ASSIGNED TASK: Some entries follow. Reproduce exactly the lines starting at the one with "t_CreatedAt := t_CreatedAt t; t_UpdatedAt" and stopping after the one with "Definition with_outbound (method".

(Stored items)

============

Lemma inv_reachable w pcs : rtc (step error_text now) (w0, []) (w, pcs) -> inv w pcs.
Proof.
  intros H. apply (rtc_invariant (step error_text now) (fun s => inv (fst s) (snd s)) (w0, []) (w, pcs)); [|apply inv_step|done].
  by apply inv_new with cap timeout es limits.
Qed.
Lemma capacity_reachable w pcs : rtc (step error_text now) (w0, []) (w, pcs) -> capacity w = cap.
Proof.
  intros H. apply (rtc_invariant (step error_text now) (fun s => capacity (fst s) = cap) (w0, []) (w, pcs)); [| |done].
  - simpl. revert Hnew. unfold NewManager. repeat case_match; try done; simpl; try done.
    destruct (RuntimeLimits_validate limits); simpl; try done. by intros [= <-].
  - intros a b Hab <-. destruct Hab as [w1 pcs1 i c inp w' c' sp Hi He| |w1 pcs1 p m Hm Ht|]; simpl; try done.
    + by destruct (exec_counted _ _ _ _ _ _ _ _ He) as [? ? ? ? []|? ? ? ? ?| | |].
    + apply with_managed_rest.
Qed.

(** The manager never holds more sessions than its capacity. *)
Theorem media_capacity w pcs : rtc (step error_text now) (w0, []) (w, pcs) -> Z.of_nat (size (sessions w)) <= cap.
Proof.
  intros H. rewrite <- (capacity_reachable w pcs H). apply (inv_capacity w pcs). by apply inv_reachable.
Qed.

(** C28: A session is pumped by at most one goroutine. Once it is complete it is
    pumped by none, its context is cancelled, its control channel closed, its
    stream closed exactly once and its connection, if it had one, closed exactly
    once. *)
Theorem session_released_once w pcs p m : rtc (step error_text now) (w0, []) (w, pcs) -> heap w !! p = Some m ->
  (forall i j a b, pcs !! i = Some (Pumping p a) -> pcs !! j = Some (Pumping p b) -> i = j)
  /\ (complete m = true -> released m /\ forall i a, pcs !! i <> Some (Pumping p a)).
Proof.
  intros H Hm. pose proof (inv_reachable w pcs H) as Hinv. pose proof (inv_owner _ _ Hinv p m Hm) as Ho.
  assert (Hself : forall a, owner p (Pumping p a) = 1%nat) by (intros; simpl; apply self_count).
  split.
  - intros i j a b Hi Hj. destruct (decide (i = j)) as [|Hne]; [done|exfalso].
    pose proof (total_two (owner p) pcs i j _ _ Hi Hj Hne) as Ht. rewrite !Hself, Ho in Ht.
    destruct (attached m && negb (complete m)); simpl in Ht; lia.
  - intros Hc. split; [by apply (so_released _ _ _ (inv_session _ _ Hinv p m Hm))|].
    intros i a Hi. destruct (inv_owner_one w pcs i _ p m Hinv Hi Hm (Hself a)). congruence.
Qed.
(** no unpublished event is ever stuck. From every reachable state, whatever
    worker holds its lock, once the lock timeout and the retry delay have
    passed a stale-lock release followed by a claim by any idle worker whose
    batch covers the table hands the event to that worker. *)
Theorem unpublished_is_claimable t s e wk (timeout : Z) :
  rtc step (init t) s -> e ∈ s_table s -> PublishedAt e = None ->
  worker_phase s wk = Idle ->
  exists s' rows e', rtc step s s' /\ worker_phase s' wk = Holding rows /\
    e' ∈ rows /\ ID e' = ID e /\ LockedBy e' = Some wk.
Proof.
  intros Hreach He Hp Hidle. pose proof (reachable_inv _ _ Hreach) as (Hnd & _ & _).
  set (t1 := Z.max (s_now s) (Z.max (AvailableAt e) (default 0 (LockedAt e) + timeout * Second + 1))).
  set (tb := ReleaseStaleLocks t1 timeout (s_table s)).
  set (s2 := {| s_now := t1; s_table := tb; s_broker := s_broker s; s_workers := s_workers s |}).
  assert (Hs2 : rtc step s s2).
  { eapply rtc_l; [eapply (step_tick s (t1 - s_now s)); unfold t1; lia|].
    eapply rtc_l; [eapply (step_release _ timeout)|]. simpl.
    replace (s_now s + (t1 - s_now s)) with t1 by lia. apply rtc_refl. }
  destruct (update_table_in (is_stale t1 timeout) (unlock_row t1) (s_table s) e He)
    as (e1 & He1 & Hdef & Hid1 & Hp1); [done|].
  assert (Hc1 : claimable t1 e1 = true).
  { apply claimable_spec. rewrite Hp1. split; [done|]. subst e1. unfold is_stale. rewrite Hp.
    destruct (LockedAt e) as [l|] eqn:El; simpl; [|split; [done|unfold t1; lia]].
    rewrite (proj2 (Z.ltb_lt _ _)) by (unfold t1; simpl; lia). split; [done|]. simpl. unfold t1; lia. }
  set (batch := Z.of_nat (length tb)).
  assert (Hin : ID e1 ∈ claim_ids t1 batch tb).
  { unfold claim_ids, batch. rewrite Nat2Z.id, take_ge.
    - rewrite merge_sort_Permutation. apply list_elem_of_fmap. exists e1. split; [done|].
      apply list_elem_of_filter. by split.
    - rewrite length_fmap, merge_sort_Permutation. apply length_filter. }
  destruct (ClaimPendingEvents t1 wk batch tb) as [rows t'] eqn:EC.
  exists (with_worker s2 wk (Holding rows) t' (s_broker s2)), rows, (lock_row t1 wk e1).
  split_and!.
  - eapply rtc_r; [exact Hs2|]. by eapply step_claim.
  - unfold worker_phase. simpl. by rewrite lookup_insert_eq.
  - unfold ClaimPendingEvents in EC. injection EC as <- _. apply list_elem_of_filter.
    split; [done|]. pose proof (update_lookup
      (fun e => bool_decide (ID e ∈ claim_ids t1 batch tb)) (lock_row t1 wk) tb e1 He1) as Hu.
    simpl in Hu. destruct (bool_decide_reflect (ID e1 ∈ claim_ids t1 batch tb)); done.
  - done.
  - done.
Qed.
End Invariant.
Definition org_active (org : UUID) (d : DB) : bool := bool_decide (organizations d !! org = Some true).
Definition own_trunk (org id : UUID) (d : DB) : option Trunk :=
  match trunks d !! id with
  | Some t => if decide (t_OrganizationID t = org) then Some t else None
  | None => None
  end.

Record CreateTrunkParams := {
  p_Name : string; p_Direction : option string; p_Status : option string;
  p_Outbound : option (string * string * string); p_InboundEnabled : option bool;
  p_InboundAuthMethod : option string; p_Inbound : option (string * string * string);
  p_MaxCps : option Z; p_MaxConcurrentCalls : option Z; p_Codecs : option (list string);
  p_SupportsVideo : option bool; p_SupportsFax : option bool;
}.
Definition fst3 {A B C} (p : A * B * C) : A := fst (fst p).
Definition snd3 {A B C} (p : A * B * C) : B := snd (fst p).
Definition new_trunk (id org : UUID) (p : CreateTrunkParams) : Trunk := {|
  t_ID := id; t_OrganizationID := org; t_Name := p_Name p; t_Direction := default "bidirectional" (p_Direction p);
  t_Status := default "active" (p_Status p);
  t_OutboundAuthMethod := match p_Outbound p with Some _ => "digest" | None => "none" end;
  t_AuthUsername := fst3 <$> p_Outbound p; t_AuthRealm := snd3 <$> p_Outbound p;
  t_AuthSecretCiphertext := snd <$> p_Outbound p; t_InboundEnabled := default false (p_InboundEnabled p);
  t_InboundAuthMethod := default "ip" (p_InboundAuthMethod p);
  t_InboundUsername := fst3 <$> p_Inbound p; t_InboundRealm := snd3 <$> p_Inbound p;
  t_InboundSecretCiphertext := snd <$> p_Inbound p; t_MaxCps := default 10 (p_MaxCps p);
  t_MaxConcurrentCalls := default 100 (p_MaxConcurrentCalls p);
  t_Codecs := default ["PCMU"; "PCMA"] (p_Codecs p);
  t_SupportsVideo := default false (p_SupportsVideo p); t_SupportsFax := default false (p_SupportsFax p);
  t_CreatedAt := now; t_UpdatedAt := now |}.
Definition CreateTrunk (id org : UUID) (p : CreateTrunkParams) (d : DB) : result (Trunk * DB) :=
  if negb (org_active org d) then no_rows else
  if bool_decide (is_Some (trunks d !! id)) then inr (unique_violation "trunks_pkey")
  else put_trunk (new_trunk id org p) d.

Definition InsertTrunkDigestCredential (org trunk : UUID) (direction username realm ha1 : string) (d : DB)
    : result (unit * DB) :=
  match own_trunk org trunk d with
  | None => inl (tt, d)
  | Some _ =>
      if bool_decide (is_Some (digests d !! (trunk, direction)))
      then inr (unique_violation "trunk_digest_credentials_pkey")
      else put_digest trunk direction
             {| dg_OrganizationID := org; dg_Username := username; dg_Realm := realm; dg_HA1 := ha1 |} d
  end.

Definition GetTrunkByID (org id : UUID) (d : DB) : result Trunk :=
  match own_trunk org id d with Some t => inl t | None => no_rows end.

Definition trunk_created_ge (a b : Trunk) : Prop := t_CreatedAt b <= t_CreatedAt a.
#[local] Instance trunk_created_ge_dec : RelDecision trunk_created_ge.
Proof. intros a b. unfold trunk_created_ge. apply _. Defined.
Definition ListTrunksByOrganizationID (org : UUID) (d : DB) : list Trunk :=
  merge_sort trunk_created_ge (filter (fun t => t_OrganizationID t = org) (snd <$> map_to_list (trunks d))).

Record UpdateRequest := {
  u_Name : option string; u_Direction : option string; u_Status : option string;
  u_InboundEnabled : option bool; u_MaxCPS : option Z; u_MaxConcurrentCalls : option Z;
  u_Codecs : option (list string); u_SupportsVideo : option bool; u_SupportsFax : option bool;
}.
Definition update_trunk_row (u : UpdateRequest) (t : Trunk) : Trunk := {|
  t_ID := t_ID t; t_OrganizationID := t_OrganizationID t; t_Name := default (t_Name t) (u_Name u);
  t_Direction := default (t_Direction t) (u_Direction u); t_Status := default (t_Status t) (u_Status u);
  t_OutboundAuthMethod := t_OutboundAuthMethod t; t_AuthUsername := t_AuthUsername t;
  t_AuthRealm := t_AuthRealm t; t_AuthSecretCiphertext := t_AuthSecretCiphertext t;
  t_InboundEnabled := default (t_InboundEnabled t) (u_InboundEnabled u);
  t_InboundAuthMethod := t_InboundAuthMethod t; t_InboundUsername := t_InboundUsername t;
  t_InboundRealm := t_InboundRealm t; t_InboundSecretCiphertext := t_InboundSecretCiphertext t;
  t_MaxCps := default (t_MaxCps t) (u_MaxCPS u);
  t_MaxConcurrentCalls := default (t_MaxConcurrentCalls t) (u_MaxConcurrentCalls u);
  t_Codecs := default (t_Codecs t) (u_Codecs u); t_SupportsVideo := default (t_SupportsVideo t) (u_SupportsVideo u);
  t_SupportsFax := default (t_SupportsFax t) (u_SupportsFax u);
  t_CreatedAt := t_CreatedAt t; t_UpdatedAt := now |}.
Definition UpdateTrunk (org id : UUID) (u : UpdateRequest) (d : DB) : result (Trunk * DB) :=
  match own_trunk org id d with Some t => put_trunk (update_trunk_row u t) d | None => no_rows end.
Definition set_status (s : string) : UpdateRequest :=
  {| u_Name := None; u_Direction := None; u_Status := Some s; u_InboundEnabled := None; u_MaxCPS := None;
     u_MaxConcurrentCalls := None; u_Codecs := None; u_SupportsVideo := None; u_SupportsFax := None |}.
Definition DisableTrunk (org id : UUID) (d : DB) : result (Trunk * DB) :=
  match own_trunk org id d with
  | Some t => if bool_decide (t_Status t = "active") then put_trunk (update_trunk_row (set_status "disabled") t) d
              else no_rows
  | None => no_rows
  end.

(** The authentication columns of one direction. *)
Definition with_outbound (method : string) (c : option (string * string * string)) (t : Trunk) : Trunk := {|
  t_ID := t_ID t; t_OrganizationID := t_OrganizationID t; t_Name := t_Name t; t_Direction := t_Direction t;
  t_Status := t_Status t; t_OutboundAuthMethod := method; t_AuthUsername := fst3 <$> c; t_AuthRealm := snd3 <$> c;
  t_AuthSecretCiphertext := snd <$> c; t_InboundEnabled := t_InboundEnabled t;
  t_InboundAuthMethod := t_InboundAuthMethod t; t_InboundUsername := t_InboundUsername t;
  t_InboundRealm := t_InboundRealm t; t_InboundSecretCiphertext := t_InboundSecretCiphertext t;
  t_MaxCps := t_MaxCps t; t_MaxConcurrentCalls := t_MaxConcurrentCalls t; t_Codecs := t_Codecs t;
  t_SupportsVideo := t_SupportsVideo t; t_SupportsFax := t_SupportsFax t; t_CreatedAt := t_CreatedAt t;
  t_UpdatedAt := now |}.
Definition with_inbound (method : string) (c : option (string * string * string)) (t : Trunk) : Trunk := {|
  t_ID := t_ID t; t_OrganizationID := t_OrganizationID t; t_Name := t_Name t; t_Direction := t_Direction t;
  t_Status := t_Status t; t_OutboundAuthMethod := t_OutboundAuthMethod t; t_AuthUsername := t_AuthUsername t;
  t_AuthRealm := t_AuthRealm t; t_AuthSecretCiphertext := t_AuthSecretCiphertext t;
  t_InboundEnabled := t_InboundEnabled t; t_InboundAuthMethod := method; t_InboundUsername := fst3 <$> c;
  t_InboundRealm := snd3 <$> c; t_InboundSecretCiphertext := snd <$> c;
  t_MaxCps := t_MaxCps t; t_MaxConcurrentCalls := t_MaxConcurrentCalls t; t_Codecs := t_Codecs t;
  t_SupportsVideo := t_SupportsVideo t; t_SupportsFax := t_SupportsFax t; t_CreatedAt := t_CreatedAt t;
  t_UpdatedAt := now |}.

(** One statement writes the trunk and its digest row. [c]: username, realm, ciphertext. *)
Definition set_digest_auth (direction : string) (set : Trunk -> Trunk) (org id : UUID)
    (c : string * string * string) (ha1 : string) (d : DB) : result (unit * DB) :=
  match own_trunk org id d with
  | None => inl (tt, d)
  | Some t =>
      let? ' (_, d1) := put_trunk (set t) d in
      put_digest id direction
        {| dg_OrganizationID := org; dg_Username := fst3 c; dg_Realm := snd3 c; dg_HA1 := ha1 |} d1
  end.
Definition clear_digest_auth (direction : string) (set : Trunk -> Trunk) (org id : UUID) (d : DB)
    : result (unit * DB) :=
  match own_trunk org id d with
  | None => inl (tt, d)
  | Some t =>
      let? ' (_, d1) := put_trunk (set t) d in
      inl (tt, set_digests (delete (id, direction) (digests d1)) d1)
  end.
Definition SetTrunkOutboundDigestAuth (org id : UUID) (c : string * string * string) (ha1 : string) :=
  set_digest_auth "outbound" (with_outbound "digest" (Some c)) org id c ha1.
Definition ClearTrunkOutboundAuth (org id : UUID) := clear_digest_auth "outbound" (with_outbound "none" None) org id.
Definition SetTrunkInboundDigestAuth (org id : UUID) (c : string * string * string) (ha1 : string) :=
  set_digest_auth "inbound" (with_inbound "digest" (Some c)) org id c ha1.
Definition SetTrunkInboundIPAuth (org id : UUID) := clear_digest_auth "inbound" (with_inbound "ip" None) org id.

(** *** Source addresses *)
Definition CreateTrunkSourceIP (id org trunk : UUID) (cidr : string) (d : DB) : result (SourceIP * DB) :=
  match own_trunk org trunk d with
  | None => no_rows
  | Some _ =>
      if bool_decide (is_Some (source_ips d !! id)) then inr (unique_violation "trunk_source_ips_pkey") else
      if cidr_taken d trunk cidr then inr (unique_violation "uq_trunk_source_ips_trunk_cidr") else
      let s := {| si_ID := id; si_OrganizationID := org; si_TrunkID := trunk; si_CIDR := cidr; si_CreatedAt := now |} in
      inl (s, set_source_ips (<[id := s]> (source_ips d)) d)
  end.
Definition source_created_le (a b : SourceIP) : Prop := si_CreatedAt a <= si_CreatedAt b.
#[local] Instance source_created_le_dec : RelDecision source_created_le.
Proof. intros a b. unfold source_created_le. apply _. Defined.
Definition ListTrunkSourceIPs (org trunk : UUID) (d : DB) : list SourceIP :=
  merge_sort source_created_le
    (filter (fun s => si_TrunkID s = trunk /\ si_OrganizationID s = org) (snd <$> map_to_list (source_ips d))).
Definition DeleteTrunkSourceIP (org trunk id : UUID) (d : DB) : result (unit * DB) :=
  match source_ips d !! id with
  | Some s => if bool_decide (si_TrunkID s = trunk) && bool_decide (si_OrganizationID s = org)
              then inl (tt, set_source_ips (delete id (source_ips d)) d) else inl (tt, d)
  | None => inl (tt, d)
  end.
End TrunkQueries.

============

TASK RESPONSE:
  t_CreatedAt := t_CreatedAt t; t_UpdatedAt := now |}.
Definition UpdateTrunk (org id : UUID) (u : UpdateRequest) (d : DB) : result (Trunk * DB) :=
  match own_trunk org id d with Some t => put_trunk (update_trunk_row u t) d | None => no_rows end.
Definition set_status (s : string) : UpdateRequest :=
  {| u_Name := None; u_Direction := None; u_Status := Some s; u_InboundEnabled := None; u_MaxCPS := None;
     u_MaxConcurrentCalls := None; u_Codecs := None; u_SupportsVideo := None; u_SupportsFax := None |}.
Definition DisableTrunk (org id : UUID) (d : DB) : result (Trunk * DB) :=
  match own_trunk org id d with
  | Some t => if bool_decide (t_Status t = "active") then put_trunk (update_trunk_row (set_status "disabled") t) d
              else no_rows
  | None => no_rows
  end.

(** The authentication columns of one direction. *)
Definition with_outbound (method : string) (c : option (string * string * string)) (t : Trunk) : Trunk := {|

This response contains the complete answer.